The RF model operates by constructing a "forest" of decision trees, each trained on randomly selected subsets of the data. Predictions for a given sample are formed by a majority vote among the trees, enhancing overall predictive accuracy.

Conversely, the GBT model builds its predictive power by incrementally adding decision trees through a gradient descent approach, specifically targeting model error reduction. This method is particularly adept at revealing complex relationships within data.

Both models offer valuable feature importance analysis, highlighting which variables most significantly influence myopia development. This capability aids in understanding and interpreting the underlying factors driving predictions.

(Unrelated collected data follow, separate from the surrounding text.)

Lemma hash_block_spec z m : length z = 8%nat -> Forall is_u8 m -> hash_block z m = Spec.block z m.
Proof.
  intros Hz Hm. unfold hash_block, Spec.block. rewrite <- load_words_spec by done.
  pose proof (rounds_spec (Spec.of_words z) (load_words m) _ ltac:(done) eq_refl) as H. rewrite words_of_words in H by done.
  destruct (for_up 80 0 hash_turn (z, load_words m)) as [a w]. cbn [fst] in H. rewrite H.
  generalize (Spec.words (Spec.steps K (Spec.schedule 64 (load_words m)) (Spec.of_words z))). intros l.
  clear. revert z. induction l as [|x l IH]; intros [|y z]; cbn [zip_with]; try done. by rewrite w64_u64, IH.
Qed.

Definition words8 (z : list Z) : Prop := length z = 8%nat /\ Forall is_u64 z.

Lemma block_words z m : length z = 8%nat -> words8 (Spec.block z m).
Proof.
  intros Hz. split; [unfold Spec.block; by rewrite length_zip_with, Hz|]. unfold Spec.block.
  generalize (Spec.words (Spec.steps K (Spec.schedule 64 (map (fun i => of_be (take 8 (drop (8 * i) m)) 0) (seq 0 16))) (Spec.of_words z))).
  clear. intros l. revert z. induction l as [|x l IH]; intros [|y z]; cbn [zip_with]; constructor; auto with machine.
Qed.

Lemma absorb_words n z m : words8 z -> words8 (Spec.absorb n z m).
Proof. revert z m. induction n as [|n IH]; intros z m Hz; [done|]. apply IH, block_words, Hz. Qed.

Lemma hash_loop_spec fuel z m n : length z = 8%nat -> Forall is_u8 m -> 0 <= n <= Z.of_nat fuel ->
  hash_loop fuel z m n = Spec.absorb (Z.to_nat (n / 128)) z m.
Proof.
  revert z m n. induction fuel as [|k IH]; intros z m n Hz Hm Hn; cbn [hash_loop].
  - by replace n with 0 by lia.
  - destruct (Z.ltb_spec n 128); [by rewrite Z.div_small by lia|].
    rewrite hash_block_spec, IH by (done || apply block_words, Hz || apply Forall_drop, Hm || lia).
    replace (Z.to_nat (n / 128)) with (S (Z.to_nat ((n - 128) / 128))); [done|].
    replace n with (n - 128 + 1 * 128) at 2 by lia. rewrite Z.div_add by lia. pose proof (Z.div_pos (n - 128) 128). lia.
Qed.

(** Only the blocks asked for are read. *)
Lemma block_take z l r : (128 <= length l)%nat -> Spec.block z (l ++ r) = Spec.block z l.
Proof.
  intros Hl. unfold Spec.block. do 4 f_equal. apply List.map_ext_in. intros i Hi%List.in_seq.
  rewrite drop_app_le, take_app_le by (rewrite ?length_drop; lia). done.
Qed.

Lemma absorb512_app n k z l : Spec.absorb (n + k) z l = Spec.absorb k (Spec.absorb n z l) (drop (128 * n) l).
Proof. revert z l. induction n as [|n IH]; intros z l; [done|]. cbn [Nat.add Spec.absorb]. rewrite IH, drop_drop. do 2 f_equal. lia. Qed.

Lemma absorb512_take n z l r : (128 * n <= length l)%nat -> Spec.absorb n z (l ++ r) = Spec.absorb n z l.
Proof.
  revert z l. induction n as [|n IH]; intros z l Hl; [done|]. cbn [Spec.absorb].
  rewrite block_take, drop_app_le by lia. apply IH. rewrite length_drop. lia.
Qed.

(** ** The state in memory *)

Definition bytes8 (z : list Z) : list Z := concat (map (be 8) z).

Lemma bytes8_length z : length (bytes8 z) = (8 * length z)%nat.
Proof. unfold bytes8. induction z as [|x z IH]; [done|]. cbn [map concat]. rewrite length_app, be_length, IH. cbn [length]. lia. Qed.
Lemma bytes8_bytes z : Forall is_u8 (bytes8 z).
Proof. unfold bytes8. induction z as [|x z IH]; [constructor|]. cbn [map concat]. apply Forall_app; auto with machine. Qed.

Lemma load_state z : words8 z -> map (fun i => dl64 (drop (Z.to_nat (8 * i)) (bytes8 z))) (seqZ 0 8) = z.
Proof.
  intros [Hl Hz]. do 8 (destruct z as [|? z]; [discriminate Hl|]). destruct z; [|discriminate Hl].
  repeat match goal with H : Forall _ (_ :: _) |- _ => apply list.Forall_cons in H as [? H] end.
  unfold bytes8. cbn [map concat]. change (seqZ 0 8) with [0; 1; 2; 3; 4; 5; 6; 7]. cbn [map].
  repeat match goal with |- context [drop (Z.to_nat (8 * ?i)) _] => change (Z.to_nat (8 * i)) with (8 * Z.to_nat i)%nat end.
  assert (Hd : forall n x r, drop (8 * S n) (be 8 x ++ r) = drop (8 * n) r).
  { intros n x r. rewrite drop_app_ge by (rewrite be_length; lia). rewrite be_length. f_equal. lia. }
  change (Z.to_nat 0) with 0%nat. change (Z.to_nat 1) with 1%nat. change (Z.to_nat 2) with 2%nat. change (Z.to_nat 3) with 3%nat.
  change (Z.to_nat 4) with 4%nat. change (Z.to_nat 5) with 5%nat. change (Z.to_nat 6) with 6%nat. change (Z.to_nat 7) with 7%nat.
  rewrite !Hd. change (8 * 0)%nat with 0%nat. rewrite !drop_0. by rewrite !dl64_be_app.
Qed.

Lemma blit_mid {A} (l d d' r : list A) off : off = lenz l -> length d = length d' -> blit (l ++ d ++ r) off d' = l ++ d' ++ r.
Proof.
  intros -> Hd. unfold blit, lenz. rewrite Nat2Z.id, take_app_length. f_equal. f_equal.
  rewrite drop_app_ge by lia. replace (length l + length d' - length l)%nat with (length d) by lia. apply drop_app_length.
Qed.

Lemma store_state x z : length x = 64%nat -> length z = 8%nat -> store_words x z = bytes8 z.
Proof.
  intros Hx Hz. unfold store_words.
  assert (H : forall n, (n <= 8)%nat -> for_up n 0 (fun i x => ts64 x (8 * i) (getz z i 0)) x = bytes8 (take n z) ++ drop (8 * n) x).
  { induction n as [|n IH]; intros Hn; [cbn [for_up]; change (8 * 0)%nat with 0%nat; by rewrite drop_0|].
    rewrite for_up_last, IH by lia. rewrite (take_snoc z n) by lia. unfold bytes8 at 2. rewrite map_app, concat_app. cbn [map concat].
    rewrite app_nil_r, <- app_assoc. fold (bytes8 (take n z)).
    rewrite <- (take_drop 8 (drop (8 * n) x)), drop_drop. replace (8 * n + 8)%nat with (8 * S n)%nat by lia.
    unfold ts64. replace (getz z (0 + Z.of_nat n) 0) with (nth n z 0).
    - apply blit_mid; [unfold lenz; rewrite bytes8_length, length_take; lia|]. rewrite be_length, length_take, length_drop. lia.
    - unfold getz. rewrite (proj2 (Z.ltb_ge _ 0)) by lia. by rewrite Z.add_0_l, Nat2Z.id. }
  rewrite H by lia. rewrite firstn_all2, drop_ge, app_nil_r by lia. done.
Qed.

Lemma hashblocks_spec z m n : words8 z -> Forall is_u8 m -> 0 <= n ->
  crypto_hashblocks (bytes8 z) m n = bytes8 (Spec.absorb (Z.to_nat (n / 128)) z m).
Proof.
  intros Hz Hm Hn. unfold crypto_hashblocks. rewrite load_state by done.
  rewrite hash_loop_spec by (done || apply Hz || lia). apply store_state; [by rewrite bytes8_length, (proj1 Hz)|by apply absorb_words].
Qed.

(** ** The padding *)

Lemma setz_mid {A} (l r : list A) x v i : i = lenz l -> setz (l ++ x :: r) i v = l ++ v :: r.
Proof.
  intros ->. unfold setz, lenz. rewrite (proj2 (Z.ltb_ge _ 0)) by lia. rewrite Nat2Z.id.
  by rewrite insert_app_r_alt, Nat.sub_diag by lia.
Qed.

Lemma be_split n k x : be (n + k) x = be n (Z.shiftr x (8 * Z.of_nat k)) ++ be k x.
Proof.
  induction n as [|n IH]; [done|]. cbn [Nat.add be app]. rewrite IH. f_equal.
  unfold byte. rewrite Z.shiftr_shiftr by lia. do 2 f_equal. lia.
Qed.

Lemma be_zero n : be n 0 = replicate n 0.
Proof. induction n as [|n IH]; [done|]. cbn [be replicate]. rewrite IH. f_equal. unfold byte. by rewrite Z.shiftr_0_l. Qed.

Lemma byte_w64 x i : 0 <= i < 8 -> byte (w64 x) i = byte x i.
Proof.
  intros Hi. unfold byte. apply Z.bits_inj'. intros n Hn. rewrite !Z.land_spec, !Z.shiftr_spec by lia.
  destruct (Z.ltb_spec n 8) as [Hlt|Hge].
  - rewrite w64_u64. unfold u64. rewrite Z.mod_pow2_bits_low by lia. done.
  - replace (Z.testbit 255 n) with false by (symmetry; apply (Z.bits_above_log2 255 n); [lia|change (Z.log2 255) with 7; lia]).
    by rewrite !andb_false_r.
Qed.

Addressing Class Imbalance

Given the imbalance present in the datasets—where myopia occurrence is significantly lower than non-occurrence—we implemented up-sampling techniques such as Synthetic Minority Over-sampling Technique (SMOTE). This technique synthesizes novel, artificial samples to better represent the minority class, enhancing the model’s ability to discern important nuances.

Evaluation Metrics

To evaluate model performance rigorously, we employed a range of standard machine learning metrics, including accuracy, sensitivity (recall), specificity, precision, F1-score, and area under the ROC curve (AUC). A robust 10-fold cross-validation procedure ensured thorough assessment and information integrity, preventing data leakage by maintaining patient visit exclusivity between training and test sets.

By employing these structured methodologies, the study sets a foundation for understanding myopia progression and detection in pediatric populations, providing critical insights into early intervention strategies.